GPL Treatment, Ltd. v. Louisiana-Pacific Corp.

FADELEY, J.,

concurring.

I agree with the basis of analysis and the holding of the majority opinion.

I write separately to emphasize the following points.

The jury found that the buyer breached a sales contract and awarded damages to the seller. On the basis of the merchant’s exception this court upholds the jury award against an attack that the case should never have been submitted to the jury for want of a writing to satisfy ORS 72.2010.

The merchant’s exception, found in ORS 72.2010(2), differs from the formal requirements to satisfy the statute of frauds stated in ORS 72.2010(1) because, to be sufficient under that exception, the terms of a writing between merchants need only be sufficient to bind the sender of the writing, who is not necessarily the party against whom enforcement is being sought. James J. White and Robert S. Summers, 1 Uniform Commercial Code, § 2.5, 66, 68-69 (4th ed 1995). See also, Ingrid Michelsen Hillinger, The Article 2 Merchant Rules: Karl Llewellyn’s Attempt to Achieve The *129Good, The True, The Beautiful in Commercial Law, 73 Geo U 1141 (1985) (explaining that the distinction between merchants and nonmerchants is an intentional one that creates a classification on which the UCC bases different rules and different results).
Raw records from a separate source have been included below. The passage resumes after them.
Lemma wait_top_inv w t :
  sched_inv w -> cur_kont w = WaitTop t -> t <> WaitNone ->
  sched_inv (let '(k, fin) := wait_round t (kern w) in
             set_kont (if fin then InProgram else WaitFailed t) k w).
Proof.
  intros W Ec Ht. pose proof W as [T K C A].
  pose proof (wait_round_spec t (kern w) T Ht) as H.
  destruct (wait_round t (kern w)) as [k fin], H as (Ts & Cs & G & F).
  set (w1 := mkWorld k (konts w)).
  assert (Hcw : current w1 = current w) by done.
  assert (W1 : sched_inv w1).
  { split; [done|done|by rewrite Hcw|]. rewrite Hcw.
    apply (grows_active (cores (kern w))); [done|done|]. intros i _. apply G. }
  assert (Ec1 : cur_kont w1 = WaitTop t) by by unfold cur_kont; rewrite Hcw.
  assert (E : forall d, set_kont d k w = set_kont d (kern w1) w1).
  { intros d. unfold set_kont. by rewrite Hcw. }
  rewrite E.
  apply kont_only_inv; [done|by rewrite Ec1; destruct fin|by destruct fin| |by rewrite Ec1].
  destruct fin; [done|]. destruct (F eq_refl) as [-> Hs]. done.
Qed.

Lemma yield_inv w n d :
  sched_inv w ->
  match cur_kont w with
  | SwitchNext t m => d = WaitTop t /\ m = n
  | ExitSwitch m => d = ExitPick /\ m = n
  | _ => False
  end ->
  sched_inv (resume n (kern w) (<[current w := d]> (konts w))).
Proof.
  intros [T K C A] Hd.
  assert (Hr : runnable (cores (kern w)) n).
  { pose proof (ac_next _ _ _ A) as H. unfold cur_kont in Hd.
    destruct (kont_at w (current w)); try done; by destruct Hd as [_ ->]. }
  apply resume_inv; [done|by rewrite length_insert|by eapply runnable_le| |done].
  apply (yield_idle _ (kont_at w) _ (current w) d); [done|done| |].
  - intros i Hi. by apply kont_insert.
  - unfold cur_kont in Hd. by destruct (kont_at w (current w)); try done; destruct Hd.
Qed.

Lemma block_inv w t :
  sched_inv w -> cur_kont w = WaitFailed t ->
  sched_inv (set_kont (PickNext t) (block_current_on t (kern w)) w).
Proof.
  intros W Ec. pose proof W as [T K C A]. unfold block_current_on.
  fold (current w). destruct (Nat.ltb_spec (current w) PROCESS_COUNT).
  - apply stay_inv; [done|by apply update_sized|done|]. intros Hk.
    apply (block_active (cores (kern w)) _ (kont_at w) _ _ t); [done|done|done|done|].
    intros i Hi. rewrite proc_update by (done || lia). by case_decide.
  - apply kont_only_inv; [done|lia|done|done|by rewrite Ec].
Qed.

Lemma exit_begin_inv w code :
  sched_inv w -> cur_kont w = ExitBegin code ->
  sched_inv (set_kont ExitWake (process_set_state (current w) Exited code (kern w)) w).
Proof.
  intros W Ec. pose proof W as [T K C A].
  assert (Hlt : (current w < PROCESS_COUNT)%nat).
  { destruct (decide (current w = PROCESS_COUNT)) as [E|]; [|lia].
    pose proof (ac_idle _ _ _ A E) as H. unfold cur_kont in Ec. by rewrite Ec in H. }
  apply stay_inv; [done|by apply update_sized|done|]. intros Hk.
  apply (exit_active (cores (kern w)) _ (kont_at w) _ _ code); [done|done|done|done|].
  intros i Hi. unfold process_set_state. rewrite proc_update by (done || lia). by case_decide.
Qed.
(* ===== verification/Env.v ===== *)
(** * Process environments

    A process's environment is a table of overrides over the fixed [ENV]: the
    [env_*] functions of [src/kernel/src/main.rs], over the table of the current
    process. *)

From S2P Require Import Prelude Constants Text Process.

Definition ENV : list (bytes * bytes) :=
  [(bs "PATH", bs "programs"); (bs "HOME", bs "/"); (bs "SHELL", bs "rysh");
   (bs "USER", bs "root"); (bs "RYMOS_TARGET", bs "x86_64-rymos"); (bs "TMPDIR", bs "pfs:tmp")].

Definition env_at (e : list AppEnvVar) (i : nat) : AppEnvVar := default AppEnvVar_empty (e !! i).

Definition entry_is (key : bytes) (v : AppEnvVar) : bool :=
  env_used v && bytes_eq (env_key v) key.

Fixpoint static_lookup (key : bytes) (l : list (bytes * bytes)) : option bytes :=
  match l with
  | [] => None
  | (k, v) :: rest => if bytes_eq k key then Some v else static_lookup key rest
  end.

(** The first override of [key]. *)
Fixpoint overlay_find (key : bytes) (e : list AppEnvVar) : option AppEnvVar :=
  match e with
  | [] => None
  | v :: rest => if entry_is key v then Some v else overlay_find key rest
  end.

Definition env_lookup (key : bytes) (e : list AppEnvVar) : option bytes :=
  match overlay_find key e with
  | Some v => if env_deleted v then None else Some (env_value v)
  | None => static_lookup key ENV
  end.
(** A pipe in use may be replaced by one with the same open ends. *)
Lemma set_queue_wf t q p :
  fds_wf t -> (q < APP_PIPE_COUNT)%nat -> pipe_used (pipe_at t q) = true -> pipe_wf p ->
  pipe_used p = true -> read_open p = read_open (pipe_at t q) ->
  write_open p = write_open (pipe_at t q) -> fds_wf (set_pipe q p t).
Proof.
  intros [W1 W2 W3 W4 W5 W6] Hq Hu Hp Hpu Hr Hw.
  assert (He : forall e, end_open e p = end_open e (pipe_at t q)) by by intros [].
  assert (Hat : forall q', pipe_used (pipe_at (set_pipe q p t) q') = pipe_used (pipe_at t q') /\
    forall e, end_open e (pipe_at (set_pipe q p t) q') = end_open e (pipe_at t q')).
  { intros q'. rewrite pipe_at_set by done. case_decide; [subst q'|done]. split; [congruence|done]. }
  split; [done|by simpl; rewrite length_insert| |done| |].
  - intros j e q' H. destruct (Hat q') as [-> ->]. by apply (W3 j).
  - intros q' e Hq' H1 H2. destruct (Hat q') as [E1 E2]. rewrite E1 in H1. rewrite E2 in H2.
    by apply W5.
  - intros q' Hq' H1. destruct (Hat q') as [E1 E2]. rewrite E1 in H1.
    destruct (W6 q' Hq' H1) as [Hwf [e H2]]. split; [|exists e; by rewrite E2].
    rewrite pipe_at_set by done. by case_decide.
Qed.

(** The tables with pipe [q] open behind the free descriptors [i] and [j]. *)
Definition piped (t : Fds) (q i j : nat) : Fds :=
  set_fd j (mkFd true FdPipeWrite FD_WRITE [] 0 0 q)
    (set_fd i (mkFd true FdPipeRead FD_READ [] 0 0 q) (set_pipe q fresh_pipe t)).

Section Piped.

Context (t : Fds) (q i j : nat) (Hwf : fds_wf t).
Context (Hq : (q < APP_PIPE_COUNT)%nat) (Hu : pipe_used (pipe_at t q) = false).
Context (Hi : (i < APP_FD_COUNT)%nat) (Hj : (j < APP_FD_COUNT)%nat) (Hij : (i < j)%nat).
Context (Hfi : fd_open (fd_at t i) = false) (Hfj : fd_open (fd_at t j) = false).

Lemma piped_fd k :
  fd_at (piped t q i j) k =
    if decide (k = j) then mkFd true FdPipeWrite FD_WRITE [] 0 0 q
    else if decide (k = i) then mkFd true FdPipeRead FD_READ [] 0 0 q else fd_at t k.
Proof using Hwf Hi Hj.
  pose proof (fw_fds _ Hwf) as L. unfold piped. rewrite fd_at_set; [|simpl; by rewrite length_insert|done].
  case_decide; [done|]. by rewrite fd_at_set.
Qed.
Because the written “Order Confirmation” evidenced a contract, stated the quantity involved, and was signed by and bound the sender, it satisfied the merchant’s exception to the statute of frauds, as stated in ORS 72.2010(2). See, e.g., Fort Hill Lumber v. Georgia-Pacific, 261 Or 431, 436, 493 P2d 1366 (1972) (holding that buyer’s letter, signed only by buyer, was sufficient to satisfy ORS 72.2010(2) where defendant, seller, argued that the letter contained indefinite and inconsistent terms). Cases in accord are collected in White and Summers, above; see R.A. Hillman, Common Law and Equity Under the Uniform Commerical Code, ¶ 3.02[2], 3-4, 3-5 (1985) (quoting the drafter of the code concerning dealings between merchants).1 The verdict and judgment thereon in this case must stand.

Moreover, the preprinted line on seller-sender’s form, “sign confirmation copy and return,” does not state that doing so is a condition of the sender being bound. In transactions between merchants, care must be taken not to defeat the purpose of ORS 72.2010(2). It would defeat that purpose if a court imposes some sort of presumption that providing a signature line for acceptance, or requesting an acknowledgment signature of buyer, serves to make the sale conditional on that signature or means that the sender is not bound, absent a clear statement in the document that the transaction is conditional. Neither uniformity nor stability of transactions will be forwarded by case-by-case decision making.

ORS 72.1040 defines “merchant” and “between merchants.” No one contends in this case that either party is not a merchant.

The official commentary to UCC § 2-201 states:
“Only three definite and invariable requirements as to the memorandum are made by this subsection. First, it must evidence a contract for the sale of goods; second, it must be ‘signed’, a word which includes any authentication which identifies the party to be charged [¿.e., the sender]; and third, it must specify a quantity.” (Emphasis added.)